The office was that of a major museum, the fax a press release reporting the appointment of a new panjandrum to its board - hardly a matter of operatic urgency - and Sharon-cum-Tracey was eventually persuaded to send it to the office of the Evening Standard, whither I go only for an odd hour every day.

The fax machine there is in a state of constant Sorcerer's Apprentice hyperactivity, a Pelion on Ossa of flimsy sheets piling up as the Commission of the Heritage, the Lottery, the Millennium and Loyd Grossman's Museums and Galleries send me information on this electronic Paul Revere. Art galleries implore me to attend symposiums, artists tell me that they are now on the Internet, television channels advise me of broadcasts imminent by other art critics.

These are things I neither need nor want to know. The faxes slide, slither and slip, as lubricious as genital skin dowsed in sexual lubricant, and are disorderly.
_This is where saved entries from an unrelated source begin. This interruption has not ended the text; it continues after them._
(* ===== verification/Flatbuffers.v ===== *)
(** * Flatbuffers: the encoding for the daemon (src/axiom/util_flatbuffers.c)

    A buffer is built back to front: [bytes] is the block from [front] to
    [back], [pos] the offset of the part in use.  [front] is the address of the
    block, since alignment is that of addresses.  Floats are their bits.  An
    assertion that does not hold is [Failed], an access outside of a block
    [Undefined]. *)

From S2P Require Import Prelude CString Buffer Object ObjectParse.
Local Open Scope Z_scope.

Record nr_flatbuffer_t := FB {
  front : Z;
  bytes : list Z;
  pos : Z;
  min_align : Z;
  inside_object : Z;
  object_end : Z;
  vtable : list Z;  (** [vtable_cap] elements *)
  vtable_len : Z;
  vtables : list Z;  (** [vtables_cap] elements *)
  vtables_len : Z }.

Definition VTABLE_METADATA_FIELDS : Z := 2.

(** Where the allocator puts a block of a size; one buffer asks for a size once. *)
Class BlockAddress := block_address : Z → Z.

Implicit Types fb : nr_flatbuffer_t.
Their pages offer literary surrealisms from time to time, but these are too small a compensation for those that are upside down or twice as long as they should be, as well as in a floppy jumble. Pelion slides from the desk. Ossa, half-sorted, remains in place, but "Sod it", I say, "a pox on all facsimilists" - and into the waste-paper bin their slimy, soapy, mucous papers go.

It would be madness to have a fax at home and daily endure this tedious torment - calculated to induce what Lear described as a "bilious and skrogfrodious temperament." Dear Lear - "There was an old man with an axe..."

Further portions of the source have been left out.